**Problem statement:** Reproduce, exactly and in full, only the lines below from the one containing "Storage failures are" through the one containing "From Stdlib Require Import List".
# # # # # # #
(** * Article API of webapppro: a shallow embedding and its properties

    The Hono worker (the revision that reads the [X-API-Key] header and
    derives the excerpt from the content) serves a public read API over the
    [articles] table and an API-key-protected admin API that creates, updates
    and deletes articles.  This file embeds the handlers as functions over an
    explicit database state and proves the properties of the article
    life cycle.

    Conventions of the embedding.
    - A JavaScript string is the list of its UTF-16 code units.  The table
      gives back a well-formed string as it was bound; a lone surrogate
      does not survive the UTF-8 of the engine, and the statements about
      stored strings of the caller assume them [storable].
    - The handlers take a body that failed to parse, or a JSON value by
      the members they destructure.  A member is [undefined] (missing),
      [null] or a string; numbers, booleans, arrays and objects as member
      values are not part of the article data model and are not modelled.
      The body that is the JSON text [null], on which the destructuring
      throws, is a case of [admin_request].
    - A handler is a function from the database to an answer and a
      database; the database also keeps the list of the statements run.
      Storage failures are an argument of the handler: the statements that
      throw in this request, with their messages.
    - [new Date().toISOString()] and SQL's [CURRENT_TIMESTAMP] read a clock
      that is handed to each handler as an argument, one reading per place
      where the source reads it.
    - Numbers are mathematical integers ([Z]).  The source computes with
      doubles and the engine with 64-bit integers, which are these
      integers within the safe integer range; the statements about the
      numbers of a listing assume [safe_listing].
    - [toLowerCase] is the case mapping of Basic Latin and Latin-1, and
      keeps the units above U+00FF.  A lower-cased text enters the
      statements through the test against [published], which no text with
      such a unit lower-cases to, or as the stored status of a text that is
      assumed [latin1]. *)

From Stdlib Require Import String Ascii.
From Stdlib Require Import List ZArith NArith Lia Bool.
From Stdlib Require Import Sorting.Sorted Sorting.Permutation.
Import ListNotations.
# # # # # # #
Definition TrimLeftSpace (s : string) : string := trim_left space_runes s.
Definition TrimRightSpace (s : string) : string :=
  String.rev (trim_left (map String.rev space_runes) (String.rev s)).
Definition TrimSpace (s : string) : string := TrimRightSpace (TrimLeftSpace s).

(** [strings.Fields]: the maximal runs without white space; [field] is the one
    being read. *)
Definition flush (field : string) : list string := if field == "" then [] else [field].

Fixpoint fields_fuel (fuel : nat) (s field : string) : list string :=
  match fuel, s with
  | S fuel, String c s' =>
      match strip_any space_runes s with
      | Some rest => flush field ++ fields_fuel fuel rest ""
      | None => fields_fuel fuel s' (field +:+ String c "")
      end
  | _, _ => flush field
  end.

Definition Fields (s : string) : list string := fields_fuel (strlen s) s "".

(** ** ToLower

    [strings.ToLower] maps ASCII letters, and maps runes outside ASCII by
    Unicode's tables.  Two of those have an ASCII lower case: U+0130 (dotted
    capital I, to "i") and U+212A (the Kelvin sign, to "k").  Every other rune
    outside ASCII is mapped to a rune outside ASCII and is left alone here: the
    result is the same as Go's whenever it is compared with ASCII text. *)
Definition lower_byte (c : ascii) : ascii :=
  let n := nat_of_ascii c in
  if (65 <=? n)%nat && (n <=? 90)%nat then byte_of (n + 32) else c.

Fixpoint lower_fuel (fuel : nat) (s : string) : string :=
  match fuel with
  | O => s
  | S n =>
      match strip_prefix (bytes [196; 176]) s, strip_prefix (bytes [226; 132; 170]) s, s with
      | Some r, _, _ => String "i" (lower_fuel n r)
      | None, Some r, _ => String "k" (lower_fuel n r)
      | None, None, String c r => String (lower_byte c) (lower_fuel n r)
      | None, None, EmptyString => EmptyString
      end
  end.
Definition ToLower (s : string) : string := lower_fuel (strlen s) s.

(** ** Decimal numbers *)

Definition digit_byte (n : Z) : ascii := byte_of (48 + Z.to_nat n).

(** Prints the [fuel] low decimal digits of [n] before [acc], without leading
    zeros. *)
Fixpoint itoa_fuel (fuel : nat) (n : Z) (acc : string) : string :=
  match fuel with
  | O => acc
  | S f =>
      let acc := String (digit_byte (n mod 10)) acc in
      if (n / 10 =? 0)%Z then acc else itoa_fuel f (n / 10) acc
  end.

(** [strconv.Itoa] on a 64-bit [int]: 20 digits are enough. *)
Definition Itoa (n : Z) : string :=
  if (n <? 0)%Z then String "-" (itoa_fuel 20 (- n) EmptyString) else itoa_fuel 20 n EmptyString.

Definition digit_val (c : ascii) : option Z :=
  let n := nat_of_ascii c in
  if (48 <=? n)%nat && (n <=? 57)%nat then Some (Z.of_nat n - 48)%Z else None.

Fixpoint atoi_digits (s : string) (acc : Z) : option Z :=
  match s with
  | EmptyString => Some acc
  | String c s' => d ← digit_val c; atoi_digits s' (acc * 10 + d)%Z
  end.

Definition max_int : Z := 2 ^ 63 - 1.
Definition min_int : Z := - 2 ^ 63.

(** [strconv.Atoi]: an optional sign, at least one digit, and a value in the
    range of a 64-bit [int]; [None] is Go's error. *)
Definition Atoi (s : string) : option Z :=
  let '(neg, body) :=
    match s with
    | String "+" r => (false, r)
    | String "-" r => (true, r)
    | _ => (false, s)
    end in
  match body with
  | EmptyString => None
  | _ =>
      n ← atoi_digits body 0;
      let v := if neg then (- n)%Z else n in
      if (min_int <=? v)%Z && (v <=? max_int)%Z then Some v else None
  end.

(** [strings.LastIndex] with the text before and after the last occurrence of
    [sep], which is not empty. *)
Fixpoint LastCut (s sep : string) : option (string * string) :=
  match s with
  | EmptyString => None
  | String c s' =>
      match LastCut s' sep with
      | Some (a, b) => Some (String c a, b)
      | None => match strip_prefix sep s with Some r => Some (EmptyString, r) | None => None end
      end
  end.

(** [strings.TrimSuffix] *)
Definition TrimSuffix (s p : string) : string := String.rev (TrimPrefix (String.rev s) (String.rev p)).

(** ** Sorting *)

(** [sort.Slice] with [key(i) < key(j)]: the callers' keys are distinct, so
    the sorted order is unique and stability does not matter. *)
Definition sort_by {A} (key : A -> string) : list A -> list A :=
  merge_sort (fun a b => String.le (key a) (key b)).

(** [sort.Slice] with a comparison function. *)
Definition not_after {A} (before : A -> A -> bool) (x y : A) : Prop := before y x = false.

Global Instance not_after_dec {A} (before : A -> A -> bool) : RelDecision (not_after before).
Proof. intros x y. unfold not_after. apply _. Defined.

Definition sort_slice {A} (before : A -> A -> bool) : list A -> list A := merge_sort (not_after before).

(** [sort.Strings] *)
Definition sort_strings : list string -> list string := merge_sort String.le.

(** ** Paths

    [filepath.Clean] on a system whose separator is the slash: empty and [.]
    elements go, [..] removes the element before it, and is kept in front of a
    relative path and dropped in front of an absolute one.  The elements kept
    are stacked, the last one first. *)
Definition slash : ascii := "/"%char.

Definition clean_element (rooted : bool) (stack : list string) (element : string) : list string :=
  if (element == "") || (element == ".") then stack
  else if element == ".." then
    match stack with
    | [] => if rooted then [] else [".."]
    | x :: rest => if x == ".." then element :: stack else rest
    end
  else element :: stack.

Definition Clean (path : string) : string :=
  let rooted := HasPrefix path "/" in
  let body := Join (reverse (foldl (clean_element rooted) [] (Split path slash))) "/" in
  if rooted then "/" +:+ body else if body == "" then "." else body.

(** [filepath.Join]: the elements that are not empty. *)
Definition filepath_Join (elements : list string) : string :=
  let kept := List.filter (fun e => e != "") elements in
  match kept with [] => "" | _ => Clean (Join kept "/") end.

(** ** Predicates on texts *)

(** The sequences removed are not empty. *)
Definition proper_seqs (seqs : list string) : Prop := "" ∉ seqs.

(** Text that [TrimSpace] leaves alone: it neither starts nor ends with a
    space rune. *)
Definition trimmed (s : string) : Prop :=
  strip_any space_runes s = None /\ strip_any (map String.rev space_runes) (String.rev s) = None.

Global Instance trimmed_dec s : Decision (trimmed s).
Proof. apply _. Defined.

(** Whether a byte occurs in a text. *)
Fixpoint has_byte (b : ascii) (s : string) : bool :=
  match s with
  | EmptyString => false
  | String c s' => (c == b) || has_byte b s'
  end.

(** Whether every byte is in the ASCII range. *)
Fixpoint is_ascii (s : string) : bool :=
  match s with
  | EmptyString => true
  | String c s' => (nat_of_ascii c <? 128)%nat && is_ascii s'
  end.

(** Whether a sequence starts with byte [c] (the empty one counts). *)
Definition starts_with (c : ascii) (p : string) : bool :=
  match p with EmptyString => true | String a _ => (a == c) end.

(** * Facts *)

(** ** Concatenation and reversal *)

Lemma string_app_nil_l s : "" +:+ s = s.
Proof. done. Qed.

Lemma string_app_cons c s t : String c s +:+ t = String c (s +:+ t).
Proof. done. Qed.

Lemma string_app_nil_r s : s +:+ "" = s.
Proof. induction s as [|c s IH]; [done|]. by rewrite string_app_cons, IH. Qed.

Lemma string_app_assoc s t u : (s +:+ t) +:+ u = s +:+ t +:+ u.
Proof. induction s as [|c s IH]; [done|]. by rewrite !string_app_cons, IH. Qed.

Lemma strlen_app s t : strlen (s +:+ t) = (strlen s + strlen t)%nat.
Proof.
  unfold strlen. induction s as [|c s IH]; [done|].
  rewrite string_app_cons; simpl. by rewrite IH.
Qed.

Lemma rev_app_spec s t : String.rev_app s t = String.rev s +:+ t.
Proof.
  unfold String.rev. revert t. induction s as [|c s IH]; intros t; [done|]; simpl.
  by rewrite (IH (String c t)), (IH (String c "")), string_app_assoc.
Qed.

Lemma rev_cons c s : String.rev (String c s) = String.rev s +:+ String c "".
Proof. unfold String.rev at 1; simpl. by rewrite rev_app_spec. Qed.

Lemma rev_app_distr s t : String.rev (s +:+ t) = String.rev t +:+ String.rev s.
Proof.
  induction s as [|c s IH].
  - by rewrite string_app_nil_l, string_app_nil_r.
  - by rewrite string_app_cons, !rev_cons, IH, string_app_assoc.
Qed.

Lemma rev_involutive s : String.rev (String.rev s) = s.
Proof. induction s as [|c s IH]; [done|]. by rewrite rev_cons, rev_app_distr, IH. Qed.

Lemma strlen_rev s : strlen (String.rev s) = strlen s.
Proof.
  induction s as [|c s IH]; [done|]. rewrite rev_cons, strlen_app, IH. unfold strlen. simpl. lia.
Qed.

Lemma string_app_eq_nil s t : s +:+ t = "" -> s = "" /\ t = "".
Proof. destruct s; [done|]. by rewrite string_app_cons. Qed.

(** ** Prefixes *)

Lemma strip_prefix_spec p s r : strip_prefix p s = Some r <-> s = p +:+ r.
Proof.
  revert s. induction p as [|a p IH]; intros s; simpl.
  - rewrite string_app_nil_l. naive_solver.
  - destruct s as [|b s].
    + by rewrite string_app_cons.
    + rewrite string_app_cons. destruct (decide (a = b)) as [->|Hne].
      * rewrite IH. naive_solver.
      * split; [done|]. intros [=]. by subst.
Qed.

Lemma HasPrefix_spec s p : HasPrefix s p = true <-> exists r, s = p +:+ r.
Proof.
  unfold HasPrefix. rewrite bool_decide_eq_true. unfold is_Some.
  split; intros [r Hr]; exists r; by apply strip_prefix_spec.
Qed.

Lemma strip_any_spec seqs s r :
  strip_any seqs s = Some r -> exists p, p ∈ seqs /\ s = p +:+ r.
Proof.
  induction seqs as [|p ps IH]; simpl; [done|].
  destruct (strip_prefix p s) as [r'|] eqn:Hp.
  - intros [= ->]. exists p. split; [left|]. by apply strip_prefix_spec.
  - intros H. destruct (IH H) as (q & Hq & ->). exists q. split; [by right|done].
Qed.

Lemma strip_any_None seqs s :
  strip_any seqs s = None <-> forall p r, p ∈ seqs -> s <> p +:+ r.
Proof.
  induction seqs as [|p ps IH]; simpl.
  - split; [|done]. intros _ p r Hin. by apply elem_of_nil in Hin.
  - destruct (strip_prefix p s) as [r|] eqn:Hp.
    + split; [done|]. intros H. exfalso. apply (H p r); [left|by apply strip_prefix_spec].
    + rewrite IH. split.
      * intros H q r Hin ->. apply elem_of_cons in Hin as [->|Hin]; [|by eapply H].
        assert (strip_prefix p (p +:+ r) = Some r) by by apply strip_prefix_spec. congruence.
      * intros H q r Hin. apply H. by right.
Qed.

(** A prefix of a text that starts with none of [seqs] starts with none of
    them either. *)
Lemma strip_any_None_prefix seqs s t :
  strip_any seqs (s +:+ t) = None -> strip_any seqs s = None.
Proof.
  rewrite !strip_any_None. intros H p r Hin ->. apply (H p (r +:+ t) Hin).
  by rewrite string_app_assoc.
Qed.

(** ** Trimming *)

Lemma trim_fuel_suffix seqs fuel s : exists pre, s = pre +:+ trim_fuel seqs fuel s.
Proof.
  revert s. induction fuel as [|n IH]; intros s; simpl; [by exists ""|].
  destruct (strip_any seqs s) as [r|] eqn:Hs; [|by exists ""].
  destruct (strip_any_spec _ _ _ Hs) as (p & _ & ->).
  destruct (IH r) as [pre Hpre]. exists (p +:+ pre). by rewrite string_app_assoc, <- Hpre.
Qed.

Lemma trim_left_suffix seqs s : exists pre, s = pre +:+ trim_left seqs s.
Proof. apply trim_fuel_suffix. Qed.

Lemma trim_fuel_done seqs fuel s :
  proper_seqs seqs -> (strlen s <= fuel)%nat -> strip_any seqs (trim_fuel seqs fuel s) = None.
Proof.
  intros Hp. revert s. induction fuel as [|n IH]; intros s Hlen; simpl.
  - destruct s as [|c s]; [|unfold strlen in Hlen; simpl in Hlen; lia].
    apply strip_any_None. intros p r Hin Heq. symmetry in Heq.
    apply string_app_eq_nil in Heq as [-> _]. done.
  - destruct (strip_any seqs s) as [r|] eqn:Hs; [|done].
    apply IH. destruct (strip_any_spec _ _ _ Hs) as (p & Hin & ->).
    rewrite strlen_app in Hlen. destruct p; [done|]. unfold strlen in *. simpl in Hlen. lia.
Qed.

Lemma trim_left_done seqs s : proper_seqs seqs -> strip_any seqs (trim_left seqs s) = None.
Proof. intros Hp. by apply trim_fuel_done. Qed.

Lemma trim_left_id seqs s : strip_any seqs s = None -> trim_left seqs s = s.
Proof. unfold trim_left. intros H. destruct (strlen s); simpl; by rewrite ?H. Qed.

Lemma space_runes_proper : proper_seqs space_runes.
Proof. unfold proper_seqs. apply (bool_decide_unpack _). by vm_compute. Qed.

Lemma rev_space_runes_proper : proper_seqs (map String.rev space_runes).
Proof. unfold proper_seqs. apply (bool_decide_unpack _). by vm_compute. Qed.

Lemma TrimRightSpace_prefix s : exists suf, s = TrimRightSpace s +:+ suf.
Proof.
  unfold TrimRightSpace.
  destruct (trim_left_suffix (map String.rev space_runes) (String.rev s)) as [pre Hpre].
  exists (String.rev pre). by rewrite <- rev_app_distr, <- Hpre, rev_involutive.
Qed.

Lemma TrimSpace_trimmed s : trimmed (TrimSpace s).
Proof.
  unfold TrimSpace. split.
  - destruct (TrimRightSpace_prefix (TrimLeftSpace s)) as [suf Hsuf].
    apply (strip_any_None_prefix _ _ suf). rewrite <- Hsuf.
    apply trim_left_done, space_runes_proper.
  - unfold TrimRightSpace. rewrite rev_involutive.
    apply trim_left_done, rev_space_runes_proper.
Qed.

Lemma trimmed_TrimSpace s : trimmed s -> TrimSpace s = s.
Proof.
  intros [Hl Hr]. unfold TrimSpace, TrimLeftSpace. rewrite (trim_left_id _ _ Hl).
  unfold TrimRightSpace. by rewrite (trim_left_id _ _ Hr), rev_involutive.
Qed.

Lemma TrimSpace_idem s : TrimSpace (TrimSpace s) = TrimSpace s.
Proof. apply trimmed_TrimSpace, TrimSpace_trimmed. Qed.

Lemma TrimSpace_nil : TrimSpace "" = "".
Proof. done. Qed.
# # # # # # #
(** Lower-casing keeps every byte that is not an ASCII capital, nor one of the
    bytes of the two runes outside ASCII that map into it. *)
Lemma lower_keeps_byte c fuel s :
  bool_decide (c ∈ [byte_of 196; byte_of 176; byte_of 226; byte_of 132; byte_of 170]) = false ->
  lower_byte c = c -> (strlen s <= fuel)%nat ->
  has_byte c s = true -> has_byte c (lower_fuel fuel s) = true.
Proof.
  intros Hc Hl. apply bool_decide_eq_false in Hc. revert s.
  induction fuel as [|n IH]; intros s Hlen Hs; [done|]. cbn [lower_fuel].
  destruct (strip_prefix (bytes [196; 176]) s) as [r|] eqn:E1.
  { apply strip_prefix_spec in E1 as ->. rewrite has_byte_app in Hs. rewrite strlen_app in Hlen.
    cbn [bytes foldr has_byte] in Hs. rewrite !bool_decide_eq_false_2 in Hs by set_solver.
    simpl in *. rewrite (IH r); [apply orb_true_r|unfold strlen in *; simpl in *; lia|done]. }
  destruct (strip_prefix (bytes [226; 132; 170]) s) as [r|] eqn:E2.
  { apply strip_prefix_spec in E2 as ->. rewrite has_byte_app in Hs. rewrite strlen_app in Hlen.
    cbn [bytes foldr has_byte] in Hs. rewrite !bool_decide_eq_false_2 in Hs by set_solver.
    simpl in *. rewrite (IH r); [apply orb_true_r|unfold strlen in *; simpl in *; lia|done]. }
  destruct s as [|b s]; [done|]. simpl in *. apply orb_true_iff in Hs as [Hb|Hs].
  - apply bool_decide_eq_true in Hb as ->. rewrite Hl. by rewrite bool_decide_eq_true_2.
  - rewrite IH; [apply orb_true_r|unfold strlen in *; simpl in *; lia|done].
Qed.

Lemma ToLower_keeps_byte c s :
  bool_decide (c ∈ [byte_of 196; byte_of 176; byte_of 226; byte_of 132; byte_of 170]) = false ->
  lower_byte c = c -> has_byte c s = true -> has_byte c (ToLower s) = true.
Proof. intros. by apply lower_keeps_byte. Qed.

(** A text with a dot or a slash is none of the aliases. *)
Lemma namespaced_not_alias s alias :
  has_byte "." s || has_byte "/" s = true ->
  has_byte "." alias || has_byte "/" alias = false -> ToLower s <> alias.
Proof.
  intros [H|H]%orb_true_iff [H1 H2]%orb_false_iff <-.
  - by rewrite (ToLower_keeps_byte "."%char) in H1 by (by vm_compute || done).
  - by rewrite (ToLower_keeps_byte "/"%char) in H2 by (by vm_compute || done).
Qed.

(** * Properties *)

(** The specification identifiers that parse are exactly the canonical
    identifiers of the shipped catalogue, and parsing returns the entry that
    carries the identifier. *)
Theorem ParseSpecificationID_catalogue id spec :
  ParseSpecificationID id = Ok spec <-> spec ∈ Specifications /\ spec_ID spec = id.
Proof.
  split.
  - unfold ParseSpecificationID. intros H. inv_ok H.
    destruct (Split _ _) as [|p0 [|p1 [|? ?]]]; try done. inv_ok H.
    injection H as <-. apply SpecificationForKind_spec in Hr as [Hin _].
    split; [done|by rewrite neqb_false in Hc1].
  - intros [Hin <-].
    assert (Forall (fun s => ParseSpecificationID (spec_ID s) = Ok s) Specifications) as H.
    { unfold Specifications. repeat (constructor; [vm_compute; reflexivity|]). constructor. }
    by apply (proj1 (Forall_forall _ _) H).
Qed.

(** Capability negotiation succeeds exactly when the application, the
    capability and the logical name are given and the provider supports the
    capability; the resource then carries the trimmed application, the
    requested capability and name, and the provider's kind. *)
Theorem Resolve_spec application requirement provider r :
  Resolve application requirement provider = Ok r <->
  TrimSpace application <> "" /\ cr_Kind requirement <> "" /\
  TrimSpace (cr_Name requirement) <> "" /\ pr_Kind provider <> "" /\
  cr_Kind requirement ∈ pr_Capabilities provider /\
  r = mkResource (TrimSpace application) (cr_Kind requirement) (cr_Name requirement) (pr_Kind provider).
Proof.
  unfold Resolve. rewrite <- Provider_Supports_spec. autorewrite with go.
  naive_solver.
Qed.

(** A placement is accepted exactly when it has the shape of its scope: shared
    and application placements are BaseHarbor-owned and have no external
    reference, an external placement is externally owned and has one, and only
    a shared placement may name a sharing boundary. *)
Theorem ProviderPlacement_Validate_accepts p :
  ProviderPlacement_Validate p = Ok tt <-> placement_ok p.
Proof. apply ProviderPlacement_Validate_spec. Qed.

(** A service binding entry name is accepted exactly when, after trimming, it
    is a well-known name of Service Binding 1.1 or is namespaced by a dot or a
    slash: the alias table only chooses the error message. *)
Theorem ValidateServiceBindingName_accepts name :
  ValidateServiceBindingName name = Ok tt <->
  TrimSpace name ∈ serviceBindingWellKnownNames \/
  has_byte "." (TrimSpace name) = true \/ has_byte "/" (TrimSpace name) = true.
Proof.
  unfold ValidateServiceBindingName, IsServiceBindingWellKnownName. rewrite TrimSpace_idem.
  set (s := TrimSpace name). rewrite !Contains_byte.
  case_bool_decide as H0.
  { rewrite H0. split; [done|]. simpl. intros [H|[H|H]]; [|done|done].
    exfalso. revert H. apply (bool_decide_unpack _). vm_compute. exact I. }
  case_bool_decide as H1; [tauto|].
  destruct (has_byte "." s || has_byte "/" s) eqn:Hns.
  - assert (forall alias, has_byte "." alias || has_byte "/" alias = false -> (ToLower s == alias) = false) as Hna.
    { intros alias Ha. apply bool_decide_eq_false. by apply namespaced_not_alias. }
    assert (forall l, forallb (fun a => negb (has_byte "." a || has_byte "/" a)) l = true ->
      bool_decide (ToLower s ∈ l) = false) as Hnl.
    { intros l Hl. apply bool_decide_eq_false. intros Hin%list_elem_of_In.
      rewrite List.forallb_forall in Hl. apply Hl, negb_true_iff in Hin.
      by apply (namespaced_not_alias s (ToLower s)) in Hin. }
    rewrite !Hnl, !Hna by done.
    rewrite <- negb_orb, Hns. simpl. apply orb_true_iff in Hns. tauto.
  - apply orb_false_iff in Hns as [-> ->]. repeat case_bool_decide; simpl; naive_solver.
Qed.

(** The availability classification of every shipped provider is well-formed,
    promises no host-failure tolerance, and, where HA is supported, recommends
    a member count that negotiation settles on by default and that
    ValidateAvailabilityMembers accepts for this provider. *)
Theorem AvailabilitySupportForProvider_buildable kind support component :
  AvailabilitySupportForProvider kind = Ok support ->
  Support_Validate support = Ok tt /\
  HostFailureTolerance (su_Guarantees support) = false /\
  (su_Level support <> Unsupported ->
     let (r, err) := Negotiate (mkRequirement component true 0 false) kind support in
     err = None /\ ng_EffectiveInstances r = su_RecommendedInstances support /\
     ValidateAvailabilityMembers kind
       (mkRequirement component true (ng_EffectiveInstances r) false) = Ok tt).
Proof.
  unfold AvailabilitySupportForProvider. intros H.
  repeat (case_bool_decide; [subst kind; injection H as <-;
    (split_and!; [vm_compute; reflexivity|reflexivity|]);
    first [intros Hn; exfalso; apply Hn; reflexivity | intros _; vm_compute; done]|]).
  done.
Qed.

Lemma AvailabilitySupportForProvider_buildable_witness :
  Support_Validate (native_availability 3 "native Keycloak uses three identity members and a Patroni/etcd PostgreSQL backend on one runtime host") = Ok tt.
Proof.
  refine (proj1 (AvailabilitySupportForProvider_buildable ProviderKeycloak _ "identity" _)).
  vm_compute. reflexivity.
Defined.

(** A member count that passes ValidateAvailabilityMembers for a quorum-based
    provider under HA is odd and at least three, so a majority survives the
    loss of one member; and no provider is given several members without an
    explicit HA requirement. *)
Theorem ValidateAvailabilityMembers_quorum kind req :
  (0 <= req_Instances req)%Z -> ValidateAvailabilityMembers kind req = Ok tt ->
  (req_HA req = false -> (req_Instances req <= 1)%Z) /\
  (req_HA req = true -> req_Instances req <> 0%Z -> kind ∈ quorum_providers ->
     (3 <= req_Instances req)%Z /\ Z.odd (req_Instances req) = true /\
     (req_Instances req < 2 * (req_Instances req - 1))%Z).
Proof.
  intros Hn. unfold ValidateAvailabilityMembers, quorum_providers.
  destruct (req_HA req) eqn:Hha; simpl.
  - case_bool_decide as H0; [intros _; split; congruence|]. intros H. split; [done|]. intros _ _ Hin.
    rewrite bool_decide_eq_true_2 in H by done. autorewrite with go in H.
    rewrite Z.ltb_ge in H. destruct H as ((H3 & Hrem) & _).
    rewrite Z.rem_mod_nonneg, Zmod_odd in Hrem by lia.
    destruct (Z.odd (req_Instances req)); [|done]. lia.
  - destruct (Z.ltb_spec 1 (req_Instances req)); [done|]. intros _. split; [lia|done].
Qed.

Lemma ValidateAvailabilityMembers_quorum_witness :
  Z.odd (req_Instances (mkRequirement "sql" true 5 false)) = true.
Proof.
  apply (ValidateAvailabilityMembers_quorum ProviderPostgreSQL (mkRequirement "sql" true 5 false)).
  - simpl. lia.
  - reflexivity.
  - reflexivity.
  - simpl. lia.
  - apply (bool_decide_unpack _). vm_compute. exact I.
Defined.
# # # # # # #
**Response:**
      Storage failures are an argument of the handler: the statements that
      throw in this request, with their messages.
    - [new Date().toISOString()] and SQL's [CURRENT_TIMESTAMP] read a clock
      that is handed to each handler as an argument, one reading per place
      where the source reads it.
    - Numbers are mathematical integers ([Z]).  The source computes with
      doubles and the engine with 64-bit integers, which are these
      integers within the safe integer range; the statements about the
      numbers of a listing assume [safe_listing].
    - [toLowerCase] is the case mapping of Basic Latin and Latin-1, and
      keeps the units above U+00FF.  A lower-cased text enters the
      statements through the test against [published], which no text with
      such a unit lower-cases to, or as the stored status of a text that is
      assumed [latin1]. *)

From Stdlib Require Import String Ascii.
From Stdlib Require Import List ZArith NArith Lia Bool.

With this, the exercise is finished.